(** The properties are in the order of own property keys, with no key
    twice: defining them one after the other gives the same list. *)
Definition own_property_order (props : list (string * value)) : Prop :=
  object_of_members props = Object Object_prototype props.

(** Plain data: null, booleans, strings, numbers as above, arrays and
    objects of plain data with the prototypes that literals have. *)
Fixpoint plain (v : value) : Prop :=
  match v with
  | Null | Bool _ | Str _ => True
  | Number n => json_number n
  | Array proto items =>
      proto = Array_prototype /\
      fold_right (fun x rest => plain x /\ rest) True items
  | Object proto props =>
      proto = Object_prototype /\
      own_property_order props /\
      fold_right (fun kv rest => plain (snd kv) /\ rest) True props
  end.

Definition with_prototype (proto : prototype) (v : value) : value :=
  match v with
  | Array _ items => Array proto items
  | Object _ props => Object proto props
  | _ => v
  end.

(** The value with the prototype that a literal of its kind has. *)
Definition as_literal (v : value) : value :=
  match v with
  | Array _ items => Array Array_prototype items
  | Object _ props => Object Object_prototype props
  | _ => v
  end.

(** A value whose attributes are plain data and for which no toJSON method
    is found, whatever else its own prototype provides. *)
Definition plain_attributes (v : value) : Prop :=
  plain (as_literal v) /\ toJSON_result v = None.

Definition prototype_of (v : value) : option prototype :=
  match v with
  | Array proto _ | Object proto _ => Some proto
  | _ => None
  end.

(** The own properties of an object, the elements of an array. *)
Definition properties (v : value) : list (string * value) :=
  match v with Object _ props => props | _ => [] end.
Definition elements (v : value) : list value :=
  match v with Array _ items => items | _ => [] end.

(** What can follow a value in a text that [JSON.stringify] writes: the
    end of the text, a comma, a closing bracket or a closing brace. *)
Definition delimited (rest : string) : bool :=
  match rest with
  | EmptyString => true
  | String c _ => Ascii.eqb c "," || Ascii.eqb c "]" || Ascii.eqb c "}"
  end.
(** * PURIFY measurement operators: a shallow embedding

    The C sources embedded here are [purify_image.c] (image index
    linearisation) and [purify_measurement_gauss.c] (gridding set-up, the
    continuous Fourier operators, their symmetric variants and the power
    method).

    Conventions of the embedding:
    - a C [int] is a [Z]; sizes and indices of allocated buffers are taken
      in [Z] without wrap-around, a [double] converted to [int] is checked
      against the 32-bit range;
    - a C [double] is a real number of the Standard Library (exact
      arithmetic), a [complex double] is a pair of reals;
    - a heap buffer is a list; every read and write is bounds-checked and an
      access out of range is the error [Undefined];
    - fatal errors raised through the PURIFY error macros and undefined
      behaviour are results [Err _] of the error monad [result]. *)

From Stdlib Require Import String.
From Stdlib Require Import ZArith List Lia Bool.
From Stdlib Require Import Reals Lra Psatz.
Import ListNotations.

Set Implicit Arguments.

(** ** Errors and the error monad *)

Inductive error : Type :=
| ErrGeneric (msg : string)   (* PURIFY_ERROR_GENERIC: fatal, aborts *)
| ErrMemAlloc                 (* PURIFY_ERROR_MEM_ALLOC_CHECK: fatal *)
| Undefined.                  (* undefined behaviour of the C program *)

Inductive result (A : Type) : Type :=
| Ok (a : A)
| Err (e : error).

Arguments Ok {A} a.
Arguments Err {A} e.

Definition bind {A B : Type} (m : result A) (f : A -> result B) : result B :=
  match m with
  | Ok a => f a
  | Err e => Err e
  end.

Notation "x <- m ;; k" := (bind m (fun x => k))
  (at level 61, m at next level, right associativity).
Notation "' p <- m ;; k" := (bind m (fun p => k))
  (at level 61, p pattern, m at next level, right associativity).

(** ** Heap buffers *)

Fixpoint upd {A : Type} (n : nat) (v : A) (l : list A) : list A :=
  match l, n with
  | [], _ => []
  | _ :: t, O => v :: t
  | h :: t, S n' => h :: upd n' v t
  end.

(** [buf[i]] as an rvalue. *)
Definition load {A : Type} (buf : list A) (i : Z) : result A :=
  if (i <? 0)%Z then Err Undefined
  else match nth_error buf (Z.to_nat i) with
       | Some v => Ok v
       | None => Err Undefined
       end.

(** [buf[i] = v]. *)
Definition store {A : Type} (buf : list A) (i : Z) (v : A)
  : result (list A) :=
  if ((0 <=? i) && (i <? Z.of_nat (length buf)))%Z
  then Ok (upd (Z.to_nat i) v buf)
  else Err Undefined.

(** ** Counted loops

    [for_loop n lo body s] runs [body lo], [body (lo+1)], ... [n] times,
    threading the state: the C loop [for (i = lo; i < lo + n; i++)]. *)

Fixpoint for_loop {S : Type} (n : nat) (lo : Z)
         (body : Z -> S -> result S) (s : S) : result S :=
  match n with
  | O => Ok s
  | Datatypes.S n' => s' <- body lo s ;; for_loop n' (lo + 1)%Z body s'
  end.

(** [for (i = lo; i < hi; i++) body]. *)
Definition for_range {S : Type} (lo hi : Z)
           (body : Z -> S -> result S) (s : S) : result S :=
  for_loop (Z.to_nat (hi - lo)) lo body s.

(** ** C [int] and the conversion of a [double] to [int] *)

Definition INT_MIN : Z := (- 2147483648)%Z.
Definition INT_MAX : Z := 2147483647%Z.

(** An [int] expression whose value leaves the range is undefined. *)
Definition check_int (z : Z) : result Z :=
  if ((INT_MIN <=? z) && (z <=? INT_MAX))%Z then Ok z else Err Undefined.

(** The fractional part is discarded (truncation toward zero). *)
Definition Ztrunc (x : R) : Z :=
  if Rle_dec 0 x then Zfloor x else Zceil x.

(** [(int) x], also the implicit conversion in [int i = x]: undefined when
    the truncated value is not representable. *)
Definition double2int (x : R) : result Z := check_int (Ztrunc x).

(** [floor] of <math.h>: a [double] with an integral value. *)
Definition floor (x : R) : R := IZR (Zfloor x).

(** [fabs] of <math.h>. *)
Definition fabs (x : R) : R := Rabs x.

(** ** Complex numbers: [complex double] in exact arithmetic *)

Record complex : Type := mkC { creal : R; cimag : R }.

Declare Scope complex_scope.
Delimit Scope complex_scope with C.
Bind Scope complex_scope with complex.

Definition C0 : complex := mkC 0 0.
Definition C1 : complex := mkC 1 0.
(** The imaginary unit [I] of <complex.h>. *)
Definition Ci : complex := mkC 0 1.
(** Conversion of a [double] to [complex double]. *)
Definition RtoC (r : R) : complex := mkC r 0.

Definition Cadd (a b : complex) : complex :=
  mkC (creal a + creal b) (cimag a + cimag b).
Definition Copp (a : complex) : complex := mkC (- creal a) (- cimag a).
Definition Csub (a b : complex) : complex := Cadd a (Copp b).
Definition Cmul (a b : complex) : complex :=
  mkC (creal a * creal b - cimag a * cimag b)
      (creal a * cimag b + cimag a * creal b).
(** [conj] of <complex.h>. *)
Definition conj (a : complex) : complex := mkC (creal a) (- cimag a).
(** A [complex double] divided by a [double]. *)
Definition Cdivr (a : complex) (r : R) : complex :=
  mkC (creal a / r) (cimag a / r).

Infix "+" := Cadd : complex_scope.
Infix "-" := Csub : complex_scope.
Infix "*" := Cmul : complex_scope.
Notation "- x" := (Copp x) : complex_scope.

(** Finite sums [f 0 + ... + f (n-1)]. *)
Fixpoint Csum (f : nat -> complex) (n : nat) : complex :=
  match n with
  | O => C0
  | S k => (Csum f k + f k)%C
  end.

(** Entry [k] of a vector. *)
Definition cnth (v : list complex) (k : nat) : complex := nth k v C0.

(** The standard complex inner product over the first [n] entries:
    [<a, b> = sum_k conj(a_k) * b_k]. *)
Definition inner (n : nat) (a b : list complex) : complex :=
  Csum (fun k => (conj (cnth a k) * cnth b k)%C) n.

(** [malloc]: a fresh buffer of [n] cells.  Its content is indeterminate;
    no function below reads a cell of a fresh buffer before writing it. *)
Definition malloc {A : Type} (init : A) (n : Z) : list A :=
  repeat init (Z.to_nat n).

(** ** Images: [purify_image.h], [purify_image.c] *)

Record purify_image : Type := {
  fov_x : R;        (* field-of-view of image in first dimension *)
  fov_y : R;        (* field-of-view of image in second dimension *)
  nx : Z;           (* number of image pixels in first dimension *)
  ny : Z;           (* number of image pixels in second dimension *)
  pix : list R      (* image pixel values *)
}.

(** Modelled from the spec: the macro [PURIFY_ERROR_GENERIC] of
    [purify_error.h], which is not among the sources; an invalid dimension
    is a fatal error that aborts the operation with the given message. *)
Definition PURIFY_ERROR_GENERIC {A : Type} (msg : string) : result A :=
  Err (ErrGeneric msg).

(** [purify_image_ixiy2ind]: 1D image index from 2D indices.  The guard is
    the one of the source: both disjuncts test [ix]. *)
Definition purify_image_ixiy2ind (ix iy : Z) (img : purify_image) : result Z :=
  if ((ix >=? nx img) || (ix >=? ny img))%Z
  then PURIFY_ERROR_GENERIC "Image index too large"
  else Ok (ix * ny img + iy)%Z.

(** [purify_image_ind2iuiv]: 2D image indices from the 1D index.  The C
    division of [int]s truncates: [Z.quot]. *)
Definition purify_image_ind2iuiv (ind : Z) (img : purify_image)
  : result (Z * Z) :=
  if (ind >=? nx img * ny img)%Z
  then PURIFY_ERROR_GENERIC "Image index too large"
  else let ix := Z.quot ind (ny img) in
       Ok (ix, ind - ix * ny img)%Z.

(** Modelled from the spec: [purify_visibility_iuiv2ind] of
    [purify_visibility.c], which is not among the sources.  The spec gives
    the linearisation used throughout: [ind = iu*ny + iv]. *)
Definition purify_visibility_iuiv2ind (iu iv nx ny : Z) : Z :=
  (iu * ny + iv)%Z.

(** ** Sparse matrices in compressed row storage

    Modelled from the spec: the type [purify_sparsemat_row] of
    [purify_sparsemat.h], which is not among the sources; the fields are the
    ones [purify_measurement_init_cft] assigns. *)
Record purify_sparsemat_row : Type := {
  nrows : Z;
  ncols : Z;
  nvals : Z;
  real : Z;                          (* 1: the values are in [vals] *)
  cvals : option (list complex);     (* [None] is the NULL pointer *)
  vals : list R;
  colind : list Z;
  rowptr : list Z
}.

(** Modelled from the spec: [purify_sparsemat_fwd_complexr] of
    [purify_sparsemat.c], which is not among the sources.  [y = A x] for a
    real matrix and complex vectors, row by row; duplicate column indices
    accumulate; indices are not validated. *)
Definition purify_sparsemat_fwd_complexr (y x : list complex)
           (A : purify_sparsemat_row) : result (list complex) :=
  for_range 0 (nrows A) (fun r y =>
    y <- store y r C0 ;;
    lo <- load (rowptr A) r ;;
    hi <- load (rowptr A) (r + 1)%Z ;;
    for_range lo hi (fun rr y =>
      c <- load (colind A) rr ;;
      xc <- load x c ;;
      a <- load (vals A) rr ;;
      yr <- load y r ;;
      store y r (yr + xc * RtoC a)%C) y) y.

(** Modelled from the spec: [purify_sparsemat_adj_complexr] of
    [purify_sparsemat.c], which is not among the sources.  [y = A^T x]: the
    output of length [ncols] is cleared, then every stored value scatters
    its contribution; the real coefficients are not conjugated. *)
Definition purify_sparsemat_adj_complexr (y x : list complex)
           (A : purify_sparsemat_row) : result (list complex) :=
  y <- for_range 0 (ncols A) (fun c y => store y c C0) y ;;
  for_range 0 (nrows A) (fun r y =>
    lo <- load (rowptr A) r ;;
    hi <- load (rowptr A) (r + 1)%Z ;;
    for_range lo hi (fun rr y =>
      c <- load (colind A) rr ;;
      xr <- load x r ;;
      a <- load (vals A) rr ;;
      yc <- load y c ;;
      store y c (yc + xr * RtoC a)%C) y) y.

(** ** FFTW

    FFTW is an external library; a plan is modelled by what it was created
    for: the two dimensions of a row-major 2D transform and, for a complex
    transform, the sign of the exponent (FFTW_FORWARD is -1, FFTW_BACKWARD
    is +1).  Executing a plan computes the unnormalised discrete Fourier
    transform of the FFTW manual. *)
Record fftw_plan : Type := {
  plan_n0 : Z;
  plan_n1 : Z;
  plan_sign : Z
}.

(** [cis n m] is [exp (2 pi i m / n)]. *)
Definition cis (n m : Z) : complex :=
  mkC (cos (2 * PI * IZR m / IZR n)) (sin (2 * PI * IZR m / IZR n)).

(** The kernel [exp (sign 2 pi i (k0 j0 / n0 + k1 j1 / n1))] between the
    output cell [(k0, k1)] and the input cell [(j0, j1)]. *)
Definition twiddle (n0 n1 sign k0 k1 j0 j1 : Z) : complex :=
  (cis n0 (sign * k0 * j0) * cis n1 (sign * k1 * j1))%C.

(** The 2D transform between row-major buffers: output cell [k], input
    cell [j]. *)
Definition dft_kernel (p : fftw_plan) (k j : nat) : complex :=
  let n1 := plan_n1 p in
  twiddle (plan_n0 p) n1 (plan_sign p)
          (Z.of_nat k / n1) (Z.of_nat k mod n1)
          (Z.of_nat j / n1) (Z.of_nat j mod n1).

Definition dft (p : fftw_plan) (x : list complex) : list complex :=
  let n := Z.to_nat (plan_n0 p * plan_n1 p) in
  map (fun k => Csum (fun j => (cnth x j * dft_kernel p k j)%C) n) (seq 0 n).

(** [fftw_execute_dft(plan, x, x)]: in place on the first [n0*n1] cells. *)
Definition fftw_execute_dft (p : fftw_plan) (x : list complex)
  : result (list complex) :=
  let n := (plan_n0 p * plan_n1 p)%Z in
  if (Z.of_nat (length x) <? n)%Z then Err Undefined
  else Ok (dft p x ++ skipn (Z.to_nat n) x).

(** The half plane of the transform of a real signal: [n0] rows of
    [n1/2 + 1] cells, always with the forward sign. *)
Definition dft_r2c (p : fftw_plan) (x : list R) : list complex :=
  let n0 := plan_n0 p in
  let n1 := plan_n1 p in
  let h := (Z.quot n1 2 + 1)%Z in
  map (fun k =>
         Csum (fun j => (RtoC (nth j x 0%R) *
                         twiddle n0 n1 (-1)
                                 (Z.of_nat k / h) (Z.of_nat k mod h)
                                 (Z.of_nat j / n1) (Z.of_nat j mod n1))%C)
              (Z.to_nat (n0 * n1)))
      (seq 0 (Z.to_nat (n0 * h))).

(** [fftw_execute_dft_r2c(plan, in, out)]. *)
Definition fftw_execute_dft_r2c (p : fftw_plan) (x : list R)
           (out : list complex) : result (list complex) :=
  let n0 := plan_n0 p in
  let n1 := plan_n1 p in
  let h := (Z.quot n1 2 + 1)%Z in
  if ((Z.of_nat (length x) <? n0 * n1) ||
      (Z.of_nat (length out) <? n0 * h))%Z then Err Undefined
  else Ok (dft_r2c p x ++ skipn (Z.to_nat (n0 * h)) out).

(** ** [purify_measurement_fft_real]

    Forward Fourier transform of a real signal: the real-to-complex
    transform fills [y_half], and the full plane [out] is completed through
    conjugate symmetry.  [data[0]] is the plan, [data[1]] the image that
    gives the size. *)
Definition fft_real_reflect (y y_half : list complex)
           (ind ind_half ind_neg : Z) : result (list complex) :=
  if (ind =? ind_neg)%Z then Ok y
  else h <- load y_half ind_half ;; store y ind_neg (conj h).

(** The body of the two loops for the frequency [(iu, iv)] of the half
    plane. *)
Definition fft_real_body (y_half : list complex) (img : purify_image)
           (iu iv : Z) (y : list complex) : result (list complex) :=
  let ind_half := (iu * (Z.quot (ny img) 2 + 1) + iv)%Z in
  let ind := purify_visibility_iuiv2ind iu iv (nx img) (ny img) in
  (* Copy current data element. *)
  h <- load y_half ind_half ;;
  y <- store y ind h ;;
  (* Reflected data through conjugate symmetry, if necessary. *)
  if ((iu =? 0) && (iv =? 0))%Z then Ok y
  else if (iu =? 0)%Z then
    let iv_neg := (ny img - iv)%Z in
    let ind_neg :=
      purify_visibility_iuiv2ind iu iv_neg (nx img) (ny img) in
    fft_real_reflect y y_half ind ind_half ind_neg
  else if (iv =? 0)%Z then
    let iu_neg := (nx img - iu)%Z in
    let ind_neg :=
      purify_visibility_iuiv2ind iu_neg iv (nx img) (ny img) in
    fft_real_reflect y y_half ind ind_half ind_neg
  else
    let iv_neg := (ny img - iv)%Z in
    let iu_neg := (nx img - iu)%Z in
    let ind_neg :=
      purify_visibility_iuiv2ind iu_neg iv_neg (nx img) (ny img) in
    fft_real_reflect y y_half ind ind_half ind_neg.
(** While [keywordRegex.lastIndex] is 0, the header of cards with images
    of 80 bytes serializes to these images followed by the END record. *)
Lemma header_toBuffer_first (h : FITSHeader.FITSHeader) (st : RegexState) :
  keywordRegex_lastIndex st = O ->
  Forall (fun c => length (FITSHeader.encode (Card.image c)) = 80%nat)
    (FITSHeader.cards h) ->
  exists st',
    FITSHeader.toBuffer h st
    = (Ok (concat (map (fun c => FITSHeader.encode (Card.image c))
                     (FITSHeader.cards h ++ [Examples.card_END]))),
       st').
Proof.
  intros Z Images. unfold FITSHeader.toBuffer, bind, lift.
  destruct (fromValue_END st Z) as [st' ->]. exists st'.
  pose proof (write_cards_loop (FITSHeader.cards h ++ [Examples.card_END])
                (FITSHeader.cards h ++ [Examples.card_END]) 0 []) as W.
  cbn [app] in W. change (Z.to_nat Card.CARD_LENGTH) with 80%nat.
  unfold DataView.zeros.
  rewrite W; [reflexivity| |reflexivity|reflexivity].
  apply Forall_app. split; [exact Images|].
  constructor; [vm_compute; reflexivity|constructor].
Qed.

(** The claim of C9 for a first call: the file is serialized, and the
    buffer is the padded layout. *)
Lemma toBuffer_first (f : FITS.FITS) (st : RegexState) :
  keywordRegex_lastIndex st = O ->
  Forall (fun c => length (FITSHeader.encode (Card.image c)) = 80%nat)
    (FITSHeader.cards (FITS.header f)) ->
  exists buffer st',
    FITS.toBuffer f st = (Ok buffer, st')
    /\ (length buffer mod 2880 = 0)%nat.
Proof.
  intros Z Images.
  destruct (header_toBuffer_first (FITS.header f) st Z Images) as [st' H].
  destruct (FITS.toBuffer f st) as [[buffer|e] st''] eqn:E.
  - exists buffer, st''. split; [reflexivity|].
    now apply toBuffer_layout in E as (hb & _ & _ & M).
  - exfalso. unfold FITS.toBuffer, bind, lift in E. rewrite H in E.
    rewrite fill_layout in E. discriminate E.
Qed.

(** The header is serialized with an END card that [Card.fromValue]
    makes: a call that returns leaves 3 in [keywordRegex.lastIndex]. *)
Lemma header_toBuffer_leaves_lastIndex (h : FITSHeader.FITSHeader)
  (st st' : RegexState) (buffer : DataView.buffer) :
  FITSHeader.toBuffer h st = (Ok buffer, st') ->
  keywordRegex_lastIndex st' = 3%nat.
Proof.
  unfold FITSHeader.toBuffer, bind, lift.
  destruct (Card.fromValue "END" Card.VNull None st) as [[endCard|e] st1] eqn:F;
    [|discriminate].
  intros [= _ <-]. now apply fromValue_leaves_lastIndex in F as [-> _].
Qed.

• What you are asked to do: Where a line of the data contains the string "next", include it in a count, and state that count alone.

• Result: 2